* **What you have to do**
Output exactly, please, the lines of the records below from the one containing "if integer_field_cur +" through the final line.

* **Records provided**
Content starts
(** * ECDSA signature <-> ASN.1 DER conversion (ecdsa_utils.c)

    A shallow embedding of [examples/ecdsa_utils/ecdsa_utils.c]: the
    functions of the file are written as computations over a byte-addressed
    memory that records every load and store, and the properties of the
    codec are proved about these computations.  The functions are given
    twice: with pointer arithmetic on the integers, and with the 32-bit
    pointer arithmetic of the targets.  The two agree on buffers that lie
    in the address space, and differ where a length reaches over its top. *)

From Stdlib Require Import ZArith NArith List Lia Bool.
From Stdlib Require Import Init.Byte Strings.Byte.
Import ListNotations.

Local Open Scope Z_scope.

(** ** Bytes and machine integers *)

(** [uint8_t] is [Byte.byte]; its value as an unsigned integer is [u8]. *)
Definition u8 (b : byte) : N := Byte.to_N b.

(** Conversion of an integer to [uint8_t]: reduction modulo 256. *)
Definition to_u8 (n : N) : byte :=
  match Byte.of_N (n mod 256) with
  | Some b => b
  | None => x00
  end.

(** [size_t] values are [N]; the width is the one of the 32-bit targets of
    the library.  Addition and subtraction wrap around.  (The proofs use of
    the width only that 258 is below [size_mod].) *)
Definition size_bits : N := 32.
Definition size_mod : N := 2 ^ size_bits.

Definition size_add (a b : N) : N := ((a + b) mod size_mod)%N.

Definition size_sub (a b : N) : N :=
  if (b <=? a)%N then (a - b)%N else (a + size_mod - b)%N.

(** [integer_length--] on a [uint8_t]. *)
Definition u8_dec (n : N) : N := ((n + 255) mod 256)%N.

(** ** Memory *)

(** Pointers are addresses.  In the five functions below pointer arithmetic
    is arithmetic on [Z]; the targets compute it modulo 2^32.  The functions
    with that arithmetic, and the buffers on which both give the same, are
    in the part on the address space ([in_space]). *)
Definition ptr := Z.
Definition NULL : ptr := 0.

Definition mem := ptr -> byte.

(** One entry per byte accessed. *)
Inductive event : Type :=
| Rd (a : ptr)
| Wr (a : ptr).

(** The log holds the accesses, the most recent first. *)
Record state : Type := mkState { st_mem : mem; st_log : list event }.

Definition upd (m : mem) (a : ptr) (b : byte) : mem :=
  fun x => if x =? a then b else m x.

(** The [n] addresses starting at [a]. *)
Fixpoint addrs (a : ptr) (n : nat) : list ptr :=
  match n with
  | O => []
  | S k => a :: addrs (a + 1) k
  end.

(** The [n] bytes stored at [a], [a+1], ... *)
Fixpoint bytes_at (m : mem) (a : ptr) (n : nat) : list byte :=
  match n with
  | O => []
  | S k => m a :: bytes_at m (a + 1) k
  end.

(** The memory after the bytes [l] have been stored from [a] on. *)
Fixpoint write_bytes (m : mem) (a : ptr) (l : list byte) : mem :=
  match l with
  | [] => m
  | b :: t => upd (write_bytes m (a + 1) t) a b
  end.

(** ** Computations *)

Definition M (A : Type) : Type := state -> A * state.

Definition ret {A : Type} (a : A) : M A := fun s => (a, s).

Definition bind {A B : Type} (c : M A) (f : A -> M B) : M B :=
  fun s => let '(a, s1) := c s in f a s1.

Notation "x <- c ;; k" := (bind c (fun x => k))
  (at level 61, c at next level, right associativity).
Notation "c ;;; k" := (bind c (fun _ => k))
  (at level 61, right associativity).
Notation "' pat <- c ;; k" := (bind c (fun x => match x with pat => k end))
  (at level 61, pat pattern, c at next level, right associativity).

(** Reading the byte at [p]. *)
Definition load (p : ptr) : M byte :=
  fun s => (st_mem s p, mkState (st_mem s) (Rd p :: st_log s)).

(** Writing [b] at [p]. *)
Definition store (p : ptr) (b : byte) : M unit :=
  fun s => (tt, mkState (upd (st_mem s) p b) (Wr p :: st_log s)).

(** [memcpy(dst, src, n)]: the [n] source bytes are read, then written.  C
    leaves the call undefined when the two regions overlap; the properties
    below that say what a buffer holds after a call are stated for buffers
    that do not overlap ([separate]). *)
Definition memcpy (dst src : ptr) (n : N) : M unit :=
  fun s =>
    let k := N.to_nat n in
    (tt, mkState (write_bytes (st_mem s) dst (bytes_at (st_mem s) src k))
                 (map Wr (addrs dst k) ++ map Rd (addrs src k) ++ st_log s)).

(** [memset(dst, b, n)] *)
Definition memset (dst : ptr) (b : byte) (n : N) : M unit :=
  fun s =>
    let k := N.to_nat n in
    (tt, mkState (write_bytes (st_mem s) dst (repeat b k))
                 (map Wr (addrs dst k) ++ st_log s)).

(** ** The constants of the file *)

Definition DER_INTEGER_MAX_LEN : N := 0x7F.
Definition ASN1_DER_TAG_OFFSET : Z := 0.
Definition ASN1_DER_LEN_OFFSET : Z := 1.
Definition ASN1_DER_VAL_OFFSET : Z := 2.
Definition DER_TAG_INTEGER : N := 0x02.
Definition DER_UINT_MASK : N := 0x80.

(** ** [encode_der_integer] *)

(** The loop that searches the beginning of the integer:
    a [for] over [cur_data], while [cur_data < data_end - 1], that breaks at
    the first byte that is not 0.
    It runs at most [data_len - 1] times, which bounds [fuel]. *)
Fixpoint skip_leading_zeros (fuel : nat) (cur_data data_end : ptr) : M ptr :=
  match fuel with
  | O => ret cur_data
  | S fuel' =>
      if cur_data <? data_end - 1 then
        b <- load cur_data ;;
        if negb (u8 b =? 0)%N then ret cur_data
        else skip_leading_zeros fuel' (cur_data + 1) data_end
      else ret cur_data
  end.

Definition encode_der_integer (data : ptr) (data_len : N)
    (out_buf : ptr) (out_buf_len : N) : M N :=
  (* all write access must be smaller or equal to this pointer *)
  let out_end := out_buf + Z.of_N out_buf_len - 1 in
  (* fixed position fields *)
  let tag_field := out_buf + ASN1_DER_TAG_OFFSET in
  let length_field := out_buf + ASN1_DER_LEN_OFFSET in
  let integer_field_start := out_buf + ASN1_DER_VAL_OFFSET in
  let data_end := data + Z.of_N data_len in
  (* check if something to encode *)
  if (data_len =? 0)%N then ret 0%N else
  (* don't check the last byte, it will always be a data byte *)
  cur_data <- skip_leading_zeros (N.to_nat data_len) data data_end ;;
  (* check if stuffing byte needed *)
  b <- load cur_data ;;
  let integer_field_cur :=
    if negb (N.land (u8 b) DER_UINT_MASK =? 0)%N
    then integer_field_start + 1 else integer_field_start in
  (* calculate number of bytes left in data *)
  let write_length := Z.to_N (data_end - cur_data) in
  (* check if it fits in the output buffer *)
  if integer_field_cur + Z.of_N write_length - 1 >? out_end then ret 0%N else
  (* ensure we can encode the length *)
  let integer_len :=
    Z.to_N (integer_field_cur + Z.of_N write_length - integer_field_start) in
  if (DER_INTEGER_MAX_LEN <? integer_len)%N then ret 0%N else
  (* commit writes *)
  memcpy integer_field_cur cur_data write_length ;;;
  store tag_field (to_u8 DER_TAG_INTEGER) ;;;
  store length_field (to_u8 integer_len) ;;;
  (if negb (integer_field_cur =? integer_field_start)
   then store integer_field_start (to_u8 0)
   else ret tt) ;;;
  ret (size_add integer_len (Z.to_N ASN1_DER_VAL_OFFSET)).

(** ** [ecdsa_rs_to_asn1] *)

(** [asn_sig_len] points to a [size_t] cell: [None] is the null pointer,
    [Some n] a cell holding [n].  The result carries the cell after the
    call. *)
Definition ecdsa_rs_to_asn1 (r s : ptr) (rs_len : N)
    (asn_sig : ptr) (asn_sig_len : option N) : M (bool * option N) :=
  match asn_sig_len with
  | None => ret (false, asn_sig_len)
  | Some cap =>
      if (r =? NULL) || (s =? NULL) || (asn_sig =? NULL)
      then ret (false, asn_sig_len) else
      (* encode R component *)
      out_len_r <- encode_der_integer r rs_len asn_sig cap ;;
      if (out_len_r =? 0)%N then ret (false, asn_sig_len) else
      let s_start := asn_sig + Z.of_N out_len_r in
      let s_len := size_sub cap out_len_r in
      (* encode S component *)
      out_len_s <- encode_der_integer s rs_len s_start s_len ;;
      if (out_len_s =? 0)%N then ret (false, asn_sig_len) else
      ret (true, Some (size_add out_len_r out_len_s))
  end.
Content ends
* **Answer for the task**
  if integer_field_cur + Z.of_N write_length - 1 >? out_end then ret 0%N else
  (* ensure we can encode the length *)
  let integer_len :=
    Z.to_N (integer_field_cur + Z.of_N write_length - integer_field_start) in
  if (DER_INTEGER_MAX_LEN <? integer_len)%N then ret 0%N else
  (* commit writes *)
  memcpy integer_field_cur cur_data write_length ;;;
  store tag_field (to_u8 DER_TAG_INTEGER) ;;;
  store length_field (to_u8 integer_len) ;;;
  (if negb (integer_field_cur =? integer_field_start)
   then store integer_field_start (to_u8 0)
   else ret tt) ;;;
  ret (size_add integer_len (Z.to_N ASN1_DER_VAL_OFFSET)).

(** ** [ecdsa_rs_to_asn1] *)

(** [asn_sig_len] points to a [size_t] cell: [None] is the null pointer,
    [Some n] a cell holding [n].  The result carries the cell after the
    call. *)
Definition ecdsa_rs_to_asn1 (r s : ptr) (rs_len : N)
    (asn_sig : ptr) (asn_sig_len : option N) : M (bool * option N) :=
  match asn_sig_len with
  | None => ret (false, asn_sig_len)
  | Some cap =>
      if (r =? NULL) || (s =? NULL) || (asn_sig =? NULL)
      then ret (false, asn_sig_len) else
      (* encode R component *)
      out_len_r <- encode_der_integer r rs_len asn_sig cap ;;
      if (out_len_r =? 0)%N then ret (false, asn_sig_len) else
      let s_start := asn_sig + Z.of_N out_len_r in
      let s_len := size_sub cap out_len_r in
      (* encode S component *)
      out_len_s <- encode_der_integer s rs_len s_start s_len ;;
      if (out_len_s =? 0)%N then ret (false, asn_sig_len) else
      ret (true, Some (size_add out_len_r out_len_s))
  end.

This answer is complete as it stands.